A hardware based solution for a software algorithm is sometimes needed within application areas where performance matters the most. One example of this is the aerospace industry where the most optimized solution is sometimes the only choice. In this thesis I work together with Aboa Space Research Oy to create a hardware implementation of a pre-processor module for a star tracker system using a software component as a basis. A star tracker is commonly used as part of a larger system where the role of the tracker is to provide orientational data to other components. This information might be used for navigation and control or in combination with scientific instruments to help with further analysis. Hardware design can be inspired by software algorithms when designed for a specific purpose as in this case.
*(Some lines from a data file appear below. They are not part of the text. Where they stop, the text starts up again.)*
(** The id of the created row as [createRadarEvent] reads it off a
    response ([!r.error && r.data?.id], then [r.data.id.toString()]);
    [None] when the response does not count as a creation. *)
Definition returned_id (rs : Response) : option string :=
  if insert_accepted rs && truthy (field "id" (r_data rs))
  then toString_opt (field "id" (r_data rs))
  else None.

Definition is_select (x : Exchange) : bool :=
  match x.1 with Select _ _ _ => true | _ => false end.

(** The event row [joinRadarEvent] decides on: [data] of the last
    [select] the call issued. *)
Definition event_policy (l : list Exchange) : jsdata :=
  match last (filter (fun x => is_select x = true) l) with
  | Some x => r_data x.2
  | None => DNull
  end.

(** The shape of a call of [joinRadarEvent] that reaches the direct
    insert: the RPC failed with an error of a falling-back class, the event
    row was selected, and the status [m] the selected row dictates (PENDING
    exactly when its [require_host_approval] is [true]) was inserted into
    the participant table of the event's generation, [own]; if that loop
    ended in success the call returns [m]; if it ended in failure the same
    row went to the table of the other generation, [other], and the call
    returns [m] when that loop ended in success and throws otherwise. *)
Definition join_fallback_shape {Srv} (run : outcome Page.RadarMembershipStatus * list Exchange * Srv)
    (radarId userId : string) (source : Page.RadarSource) : Prop :=
  exists rpc e selects own other m,
    log_of run = (Page.join_rpc radarId userId source, rpc) :: selects ++ own ++ other /\
    r_error rpc = Some e /\
    Page.rpc_falls_back (message e) = true /\
    Forall (fun y => is_select y = true) selects /\
    m = Page.fallbackMembershipStatus (event_policy (log_of run)) /\
    (m = Page.PENDING <->
     field "require_host_approval" (event_policy (log_of run)) = VBool true) /\
    Forall (inserts_into (Page.primaryTable source)) own /\
    first_body own = Some (Page.memberParticipant radarId userId m) /\
    ((ends_accepted own true /\ other = [] /\ result_of run = Ok m)
     \/
     (ends_accepted own false /\
      Forall (inserts_into (Page.secondaryTable source)) other /\
      first_body other = Some (Page.memberParticipant radarId userId m) /\
      ((ends_accepted other true /\ result_of run = Ok m)
       \/
       (ends_accepted other false /\ exists msg, result_of run = Throw msg)))).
The software defines the functional part of the system, which leaves a big part of the supporting architecture to be designed. In this thesis I will explain the process of implementing functionality to a digital circuit, by example.

To complete a set of tasks in any environment, a scientific project needs well defined tools to reach its goals. In technologically restricted environments such as space, tools often need to be multipurpose for optimal use. An image sensor is in this case used for providing reference data for a star tracker. This image sensor can provide data to multiple systems by reuse of data or capturing new images with other settings. The purpose of the system in this project is to refine data from predefined sensors to provide additional and reinforcing information about the environment for the use of other scientific instruments. The goal of this thesis is to create a roadmap of the system design process and include theory of relevant areas.
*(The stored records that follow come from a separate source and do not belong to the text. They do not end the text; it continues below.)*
Definition get_files_from_s3_folder (self : AwsConnection) : M pyobject :=
  try_except
    (let prefix :=
       if truthy (Some SOURCE_FOLDER) then SOURCE_FOLDER +:+ "/"
       else EmptyString in
     response ← list_objects_v2 (s3_client self) SOURCE_BUCKET None;
     match boto3.Contents response with
     | None =>
         logger.info "No files found in the source folder" ;;
         mret (PyList [])
     | Some contents =>
         logger.info ("Found " +:+ pretty (length contents)
                      +:+ " objects in source folder") ;;
         files_df ← answer (files_dataframe contents);
         logger.info ("Files DataFrame created with "
                      +:+ pretty (pd.index files_df) +:+ " rows and "
                      +:+ pretty (size (pd.columns files_df))
                      +:+ " columns") ;;
         mret (PyDataFrame files_df)
     end)
    (λ e,
       logger.error ("Error getting files from S3: " +:+ exn_str e) ;;
       mret (PyList [])).

(** [s * n] *)
Fixpoint str_mul (s : string) (n : nat) : string :=
  match n with
  | O => EmptyString
  | S n => s +:+ str_mul s n
  end.

(** [run_manual_test]; [environ] is [os.environ], so [environ !! key] is
    [os.environ.get(key)]. *)
Definition run_manual_test (environ : gmap string string)
    (aws_access_key_id aws_secret_access_key assume_role_arn
     region_name : option string) : M bool :=
  try_except
    (logger.info "Starting manual test execution" ;;
     logger.info (str_mul "=" 50) ;;
     let aws_access_key_id :=
       if truthy aws_access_key_id then aws_access_key_id
       else environ !! "AWS_ACCESS_KEY_ID" in
     let aws_secret_access_key :=
       if truthy aws_secret_access_key then aws_secret_access_key
       else environ !! "AWS_SECRET_ACCESS_KEY" in
     let assume_role_arn :=
       if truthy assume_role_arn then assume_role_arn
       else environ !! "ASSUME_ROLE_ARN" in
     let region_name :=
       if truthy region_name then opt_str region_name
       else default "us-east-1" (environ !! "AWS_DEFAULT_REGION") in
     aws_client ← __init__ assume_role_arn aws_access_key_id
                    aws_secret_access_key region_name;
     get_files_from_s3_folder aws_client ;;
     mret true)
    (λ e, raise e).

End Program.

(** * Properties *)

(** ** Reading a history *)

Definition is_list_call (e : event) : bool :=
  match e with
  | ListObjectsV2Call _ _ _ _ => true
  | _ => false
  end.

Definition is_assume_call (e : event) : bool :=
  match e with
  | AssumeRoleCall _ _ _ _ => true
  | _ => false
  end.

(** The session names passed to [assume_role], in order. *)
Definition session_names (ev : list event) : list string :=
  omap (λ e, match e with
             | AssumeRoleCall _ _ name _ => Some name
             | _ => None
             end) ev.

Definition is_refused_client (service_name : string) (e : event) : bool :=
  match e with
  | ClientRefused _ name _ => bool_decide (name = service_name)
  | _ => false
  end.


(** The clients created, in order. *)
Definition clients (ev : list event) : list boto3.client :=
  omap (λ e, match e with
             | ClientCreated c => Some c
             | _ => None
             end) ev.

(** The session that holds exactly the temporary credentials [cr]. *)
Definition temporary_session (cr : boto3.Credentials) (region : string)
  : boto3.Session :=
  boto3.mkSession (Some (boto3.AccessKeyId cr))
    (Some (boto3.SecretAccessKey cr)) (Some (boto3.SessionToken cr)) region.


(** The instants of the entries as timestamps shown in zone [tz]:
    nanoseconds are microseconds times 1000. *)
Definition last_modified_in (tz : string) (contents : list boto3.Object)
  : list pd.cell :=
  (λ o, pd.CTimestamp
          (pd.mkTimestamp (1000 * dt_us (boto3.LastModified o)) (Some tz)))
    <$> contents.

Definition is_error_log (e : event) : bool :=
  match e with
  | Logged ERROR _ => true
  | _ => false
  end.

(** The sessions created, in order. *)
Definition sessions (ev : list event) : list boto3.Session :=
  omap (λ e, match e with
             | SessionCreated s => Some s
             | _ => None
             end) ev.

(** The clock readings taken, in order. *)
Definition clock_reads (ev : list event) : list Q :=
  omap (λ e, match e with
             | ClockRead t => Some t
             | _ => None
             end) ev.


(** The claim that two role assumptions never pass the same session
    name. *)
Definition session_names_never_reused : Prop :=
  ∀ (B : backend) (self : AwsConnection) (s1 s2 : boto3.Session)
    (h : list event),
    truthy (assume_role_arn self) = true →
    let ev1 := (run (_assume_role B self s1) h).2 in
    let ev2 := (run (_assume_role B self s2) (h ++ ev1)).2 in
    ∀ n1 n2, n1 ∈ session_names ev1 → n2 ∈ session_names ev2 → n1 ≠ n2.

(** ** Sample backends *)

Module Examples.

Definition temporary : boto3.Credentials :=
  boto3.mkCredentials "ASIAEXAMPLE" "temporary-secret" "session-token"
    (Datetime 1700003600000000 (Some "UTC")).

Definition entry1 : boto3.Object :=
  boto3.mkObject "pricelists/2025-05.xlsx"
    (Datetime 1700000000123456 (Some "UTC")) "etag-1" 2048 "STANDARD" ∅.

Definition entry2 : boto3.Object :=
  boto3.mkObject "pricelists/2025-06.xlsx"
    (Datetime 1702592000000001 (Some "UTC")) "etag-2" 4096 "STANDARD"
    (<["ChecksumAlgorithm" := pd.CObject "['CRC64NVME']"]>
     (<["ChecksumType" := pd.CStr "FULL_OBJECT"]> ∅)).

Definition granted : exn + boto3.AssumeRoleOutput :=
  inr (boto3.mkAssumeRoleOutput (Some temporary)).

Definition denied : exn :=
  ClientError "AccessDenied" "not authorized to perform sts:AssumeRole"
    "AssumeRole".

Definition listed (contents : option (list boto3.Object))
  : exn + boto3.ListObjectsV2Output :=
  inr (boto3.mkListObjectsV2Output (Some "inversolarmx") contents).

(** A clock that advances one microsecond with every event. *)
Definition ticking (h : list event) : Q :=
  Qmake (1700000000250000 + Z.of_nat (length h)) 1000000.

(** Every client can be built. *)
Definition reachable : list event → boto3.Session → string → option exn :=
  λ _ _ _, None.

(** No endpoint can be built for an empty region. *)
Definition endpoint_for_region
  : list event → boto3.Session → string → option exn :=
  λ _ s name,
    match boto3.region_name s with
    | EmptyString =>
        Some (ValueError
                ("Invalid endpoint: https://" +:+ name +:+ "..amazonaws.com"))
    | _ => None
    end.

(** Everything is granted; the bucket holds two objects. *)
Definition serving : backend :=
  mkBackend reachable (λ _ _ _ _, granted)
    (λ _ _ _ _, listed (Some [entry1; entry2])) ticking.

(** The role cannot be assumed. *)
Definition rejecting : backend :=
  mkBackend reachable (λ _ _ _ _, inl denied)
    (λ _ _ _ _, listed (Some [entry1; entry2])) ticking.

(** The storage service cannot be reached. *)
Definition unreachable : backend :=
  mkBackend reachable (λ _ _ _ _, granted)
    (λ _ _ _ _, inl (BotoCoreError "Could not connect to the endpoint URL"))
    ticking.

(** The first listing succeeds, every later one fails. *)
Definition flaky : backend :=
  mkBackend reachable (λ _ _ _ _, granted)
    (λ h _ _ _,
       if existsb is_list_call h
       then inl (BotoCoreError "Could not connect to the endpoint URL")
       else listed (Some [entry1; entry2]))
    ticking.

(** The bucket is empty: the response has no [Contents]. *)
Definition empty_bucket : backend :=
  mkBackend reachable (λ _ _ _ _, granted) (λ _ _ _ _, listed None) ticking.

(** A response whose [Contents] is present but holds nothing. *)
Definition blank_bucket : backend :=
  mkBackend reachable (λ _ _ _ _, granted) (λ _ _ _ _, listed (Some [])) ticking.

Definition text0 : pd.text :=
  pd.mkText (λ _, "datetime") (λ _, "Timestamp") (λ _, None).

Definition role : option string := Some "arn:aws:iam::123:role/X".

(** The frame of the two entries. *)
Definition frame : pd.DataFrame :=
  match files_dataframe text0 [entry1; entry2] with
  | inr df => df
  | inl _ => pd.mkDataFrame 0 ∅
  end.

(** Everything is granted where an endpoint exists. *)
Definition regional : backend :=
  mkBackend endpoint_for_region (λ _ _ _ _, granted)
    (λ _ _ _ _, listed (Some [entry1; entry2])) ticking.

(** A connection made through assumed credentials. *)
Definition delegated : AwsConnection :=
  mkAwsConnection "us-east-1" role
    (Some (boto3.mkClient "s3" (temporary_session temporary "us-east-1"))).

(** An environment that carries keys and a region, but no role. *)
Definition environ : gmap string string :=
  <["AWS_ACCESS_KEY_ID" := "AKIAENVIRON"]>
  (<["AWS_SECRET_ACCESS_KEY" := "environ-secret"]>
  (<["AWS_DEFAULT_REGION" := "eu-west-1"]> ∅)).

(** The listing is answered, but the response has no [Name]. *)
Definition nameless : backend :=
  mkBackend reachable (λ _ _ _ _, granted)
    (λ _ _ _ _, inr (boto3.mkListObjectsV2Output None (Some [entry1])))
    ticking.

(** The role is granted, but the response has no [Credentials]. *)
Definition uncredentialed : backend :=
  mkBackend reachable (λ _ _ _ _, inr (boto3.mkAssumeRoleOutput None))
    (λ _ _ _ _, listed (Some [entry1; entry2])) ticking.

(** A connection whose client was built on the default session. *)
Definition connected : AwsConnection :=
  mkAwsConnection "us-east-1" None
    (Some (boto3.mkClient "s3"
             (boto3.mkSession None None None "us-east-1"))).

End Examples.

(** ** Proof steps *)

Ltac unfold_M :=
  unfold __init__, _initialize_aws_clients, _test_connection, _assume_role,
    get_files_from_s3_folder, Session, client, datetime_now_timestamp,
    assume_role, list_objects_v2, getitem, answer, logger.info, logger.error,
    emit, try_except, mbind, M_bind, bind, mret, M_ret, ret, raise, run in *.

(** Split on the innermost scrutinee first: the outcome of a [truthy] test
    or the answer of the backend. *)
Ltac case_split :=
  repeat (cbn;
    match goal with
    | |- context [match ?x with _ => _ end] =>
        lazymatch x with
        | context [match _ with _ => _ end] => fail
        | _ => destruct x eqn:?
        end
    end).

(** Decide membership of an event in an explicit history. *)
Ltac elem_of_history :=
  cbn [fst snd app] in *;
  repeat match goal with
         | H : _ ∈ [] |- _ => by apply elem_of_nil in H
         | H : _ ∈ _ :: _ |- _ =>
             apply elem_of_cons in H as [H|H]; simplify_eq/=
         end.

(** ** The frame of object entries *)

Lemma lookup_from_records data label :
  pd.columns (pd.from_records data) !! label =
    if decide (label ∈ pd.column_names data)
    then Some (pd.column data label) else None.
Proof.
  unfold pd.from_records; cbn.
  destruct (decide _) as [Hin|Hnin].
  - apply lookup_set_to_map; [naive_solver|]. eauto.
  - apply eq_None_not_Some. intros [col Hcol].
    apply lookup_set_to_map in Hcol as (k & Hk & Heq); [|naive_solver].
    by simplify_eq/=.
Qed.

Lemma Object_items_Key o :
  Object_items o !! "Key" = Some (pd.CStr (boto3.Key o)).
Proof. unfold Object_items. by rewrite lookup_insert_eq. Qed.

Lemma Object_items_LastModified o :
  Object_items o !! "LastModified"
  = Some (pd.CDatetime (boto3.LastModified o)).
Proof.
  unfold Object_items. rewrite lookup_insert_ne by done.
  by rewrite lookup_insert_eq.
Qed.

Lemma column_names_objects o contents label :
  is_Some (Object_items o !! label) →
  label ∈ pd.column_names (Object_items <$> o :: contents).
Proof.
  intros Hl. unfold pd.column_names. rewrite fmap_cons. cbn.
  apply elem_of_union_l. by apply elem_of_dom.
Qed.

Lemma column_objects_Key contents :
  pd.column (Object_items <$> contents) "Key"
  = (λ o, pd.CStr (boto3.Key o)) <$> contents.
Proof.
  unfold pd.column. rewrite <- list_fmap_compose.
  apply list_fmap_ext. intros i o _. cbn. by rewrite Object_items_Key.
Qed.

Lemma column_objects_LastModified contents :
  pd.column (Object_items <$> contents) "LastModified"
  = (λ o, pd.CDatetime (boto3.LastModified o)) <$> contents.
Proof.
  unfold pd.column. rewrite <- list_fmap_compose.
  apply list_fmap_ext. intros i o _. cbn.
  by rewrite Object_items_LastModified.
Qed.

Lemma traverse_fmap {A} (f : pd.cell → exn + pd.cell) (g g' : A → pd.cell)
    (l : list A) :
  (∀ a, f (g a) = inr (g' a)) →
  pd.traverse f (g <$> l) = inr (g' <$> l).
Proof.
  intros Hf. induction l as [|a l IH]; [reflexivity|].
  rewrite !fmap_cons. cbn. by rewrite Hf, IH.
Qed.

Lemma files_dataframe_nil T : files_dataframe T [] = inl (KeyError "Key").
Proof. reflexivity. Qed.

Lemma files_dataframe_cons T o contents :
  files_dataframe T (o :: contents) =
    inr (pd.setitem
           (pd.setitem
              (pd.setitem (pd.from_records (Object_items <$> o :: contents))
                 "Key" ((λ o, pd.CStr (boto3.Key o)) <$> o :: contents))
              "LastModified" (last_modified_in "UTC" (o :: contents)))
           "LastModified"
           (last_modified_in "America/Mexico_City" (o :: contents))).
Proof.
  unfold files_dataframe.
  unfold pd.getitem at 1. rewrite lookup_from_records.
  rewrite decide_True
    by (apply column_names_objects; rewrite Object_items_Key; eauto).
  rewrite column_objects_Key.
  assert (pd.astype_str T ((λ o, pd.CStr (boto3.Key o)) <$> o :: contents)
          = (λ o, pd.CStr (boto3.Key o)) <$> o :: contents) as ->.
  { unfold pd.astype_str. rewrite <- list_fmap_compose.
    by apply list_fmap_ext. }
  unfold pd.getitem at 1. unfold pd.setitem at 1. cbn [pd.columns].
  rewrite lookup_insert_ne by done. rewrite lookup_from_records.
  rewrite decide_True
    by (apply column_names_objects; rewrite Object_items_LastModified; eauto).
  rewrite column_objects_LastModified.
  unfold pd.to_datetime_utc.
  rewrite (traverse_fmap _ _
             (λ o, pd.CTimestamp
                     (pd.mkTimestamp (1000 * dt_us (boto3.LastModified o))
                        (Some "UTC")))) by done.
  unfold pd.getitem, pd.setitem at 1. cbn [pd.columns].
  rewrite lookup_insert_eq.
  unfold pd.dt_tz_convert.
  rewrite (traverse_fmap _ _
             (λ o, pd.CTimestamp
                     (pd.mkTimestamp (1000 * dt_us (boto3.LastModified o))
                        (Some "America/Mexico_City")))) by done.
  reflexivity.
Qed.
# 2. Custom hardware design

### 2.1 Single and general purpose processors

A general purpose processor refers to a hardware computing platform which is designed for universal use with broad benefits across different problem solving domains. Computing platforms such as microprocessors and CPUs are examples of this type of processor, their hardware logic is implemented in such a way that it enables a large variety of computations to be performed. The characteristics of a processor for general problem solving are well suited to common tasks where there might be many hard- and software abstractions between the application interface and hardware logic. This is a necessity in for example PCs.

When hardware is required for a single purpose with a finite set of tasks to be performed there will be drawbacks with using hardware designed with flexibility in mind. This could be compared to the use of a multitool for driving a screw into a piece of wood when in fact only a screwdriver is needed. It is not the wrong way to do it but there is a more optimized way of achieving the result. Any CPU could be used for computer graphics calculations but since GPUs are designed for the single purpose of this type of processing it is a better tool for the job.

Single purpose processors have a rich history with roots in the early ages of computers. Vector processors were for example used in supercomputers. This was before computers were seen as general purpose technology and high performance computing was about as common as ordinary PCs. Since recent years the utilization of specialized hardware has been rising, with new application areas evolving. Single purpose processors such as GPUs and FPGAs have found themselves into areas such as machine learning, cryptocurrency mining, and other high performance computing applications. As the hardware used in aerospace applications generally is specialized due to strict requirements, single purpose computing platforms are heavily used. For example, the NASA perseverance Mars rover



Figure 2.1: Graph showing increasing popularity of specialized hardware in high performance computing [1]

relies heavily on Xilinx manufactured FPGAs for different tasks, such as image processing pipelines [7].

### 2.2 FPGA Overview

A field programmable gate array, or FPGA, is a digital integrated circuit that consists of millions of logic blocks that can be configured to perform different operations. The process of configuring the logic blocks is called FPGA design and can be compared to the design of integrated circuits. Reconfigurability and ease of design are the main advantages when using an FPGA as a computing platform. When comparing a FPGA design to a solution that is developed using software, the FPGA stands out with process pipelining and high a level of parallel processing. The difference between executing a software program on a processor and executing the equivalent operation on an FPGA is that the compiled software instructs the processor to do operations in a generic way, as in loading a register and shifting a bit. An FPGA does not need to explicitly load a register because the registers are by default connected to the input of the operation, which is defined by the FPGA design. A bit shift operation is typically an inexpensive operation regardless of the computing platform, but the FPGA can pipeline the result directly into another register or operation, which saves clock cycles [2].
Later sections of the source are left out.